Alex felt buoyed by an affirmation of which his son couldn't be aware. Alex and Maya had argued about the language in which Max should receive his bedtime reading. English, said Maya; he was an American. Russian, said Alex; he would get plenty of America elsewhere. Alex and Maya's magnificent homeland could rot in hell, but a second language would only help Max in the future. Alex had won, partly because he did the bedtime reading, but the victory hadn't been satisfactory because the Russian-language books offered a somewhat selective view of history, in which the Arctic—and outer space, and medicine—were conquered exclusively by Russian and Soviet visionaries. But more, not less, Russian was necessary—Max, speaking Russian, had made an elementary mistake: He had said “build,” not “set up,” a tent.

“What?” Alex said. “You want to be like the explorers?”

Max shook his head no, the blond wind chimes swinging to and fro.

“When it gets warm,” Alex said. “There's snow on the ground.”

“If you wrap up, it's not cold,” Max said, and turned away from the light.

Alex sat, turning over this remark, until he realized Max must have been recalling something one of the explorers had done. He rose, kissed his son good night, and went downstairs.
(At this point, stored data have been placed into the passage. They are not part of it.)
(** * TrendRadar custom sources: fetch, normalise, dedup, reshape

    A shallow embedding of [sources.py].  Python values are modelled as the
    code uses them:

    - a [str] is the sequence of its code points, here a [string] whose
      characters are the code points below 256;
    - a [dict] used as a mapping is a [gmap], a [set] is a [gset];
    - an item dict is a record of its seven keys, each read the way the code
      reads it ([it.get(k)], [it.get(k) or ''], [it.get(k, default)]);
    - a function that can raise returns a [result];
    - libraries the code calls (Unicode NFKC, OpenCC, RapidFuzz, dateutil,
      [time.mktime], MD5) are fields of an environment record [Env]. *)

From Stdlib Require Import ZArith QArith Qround Lqa Ascii.
From stdpp Require Import base gmap sets list strings fin_maps pretty.

Local Open Scope Z_scope.

(** ** Python values and exceptions *)

(** A Python float: either not-a-number, an infinity, or a finite double,
    kept by its exact rational value. *)
Inductive PyFloat :=
  | FNan
  | FInf (negative : bool)
  | FFin (q : Q).

(** The values a JSON document, a feed or an item dict can hold in the fields
    the code reads.  [PObj truthy] stands for a list or dict, of which the
    code only ever tests the truth value and the type. *)
Inductive PyVal :=
  | PNone
  | PBool (b : bool)
  | PInt (n : Z)
  | PFloat (f : PyFloat)
  | PStr (s : string)
  | PObj (truthy : bool).

Inductive PyExn :=
  | ValueError
  | OverflowError
  | TypeError
  | AttributeError
  | KeyError
  | HTTPStatusError
  | IndexError
  | TransportError
  | JSONDecodeError.

Inductive result (A : Type) :=
  | Ok (a : A)
  | Raise (e : PyExn).
Arguments Ok {A} a.
Arguments Raise {A} e.

(** [result] is a monad; stdpp's [x ← r; k] sequences calls that may raise. *)
#[global] Instance result_ret : MRet result := fun _ a => Ok a.
#[global] Instance result_bind : MBind result := fun _ _ k r =>
  match r with
  | Ok a => k a
  | Raise e => Raise e
  end.

(** ** Strings *)

(** [bool(s)] for a str. *)
Definition truthy_str (s : string) : bool :=
  match s with
  | EmptyString => false
  | String _ _ => true
  end.

(** [str.isspace] on one code point below 256: TAB..CR, FS..US, SPACE,
    NEL and NO-BREAK SPACE. *)
Definition py_isspace (c : ascii) : bool :=
  let n := N_of_ascii c in
  ((9 <=? n) && (n <=? 13) || (28 <=? n) && (n <=? 32) || (n =? 133) || (n =? 160))%N.

Fixpoint lstrip (s : string) : string :=
  match s with
  | EmptyString => EmptyString
  | String c s' => if py_isspace c then lstrip s' else s
  end.

Fixpoint rstrip (s : string) : string :=
  match s with
  | EmptyString => EmptyString
  | String c s' =>
      match rstrip s' with
      | EmptyString => if py_isspace c then EmptyString else String c EmptyString
      | r => String c r
      end
  end.

(** [s.strip()] *)
Definition strip (s : string) : string := rstrip (lstrip s).

(** [str.lower] on one code point below 256: A..Z and the Latin-1 capitals
    (all of 0xC0..0xDE but the multiplication sign) move up by 32. *)
Definition lower_char (c : ascii) : ascii :=
  let n := N_of_ascii c in
  if ((65 <=? n) && (n <=? 90) || (192 <=? n) && (n <=? 222) && negb (n =? 215))%N
  then ascii_of_N (n + 32) else c.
But his son had meant “build.” Compliantly, Max had waited until that year's snow left the ground and was found one April Saturday in the Rubins' backyard, pulling a canvas drop cloth many times his size over a primitive contraption of acacia poles that he had scavenged in the suburban woods beyond the edge of their
property. The drop cloth Max had scavenged from their neighbor Vincenzo, with whom the Rubins were adversarial due to Vincenzo's aggressive curtailment of the pygmy pines Alex had installed on the edge of his lot. To the boy, however, Vincenzo had lent the paint-spattered drop cloth with pleasure, imagining correctly that Max was freelancing and his dickhead father would erupt upon seeing his immaculate lawn staked with poles and a drop cloth with the drippings of ten years of house paint. Max had only had to fill out a chit that the old Italian, smelling of wine, thrust at the parents when they reluctantly came to inquire. Vincenzo fermented wine in a shed at the edge of his lot, and though he offered none to the Rubins, he shared with pleasure the swarming insects the process attracted; Maya was convinced Vincenzo was to blame for the hornets that had descended on Max on the deck when he was a toddler.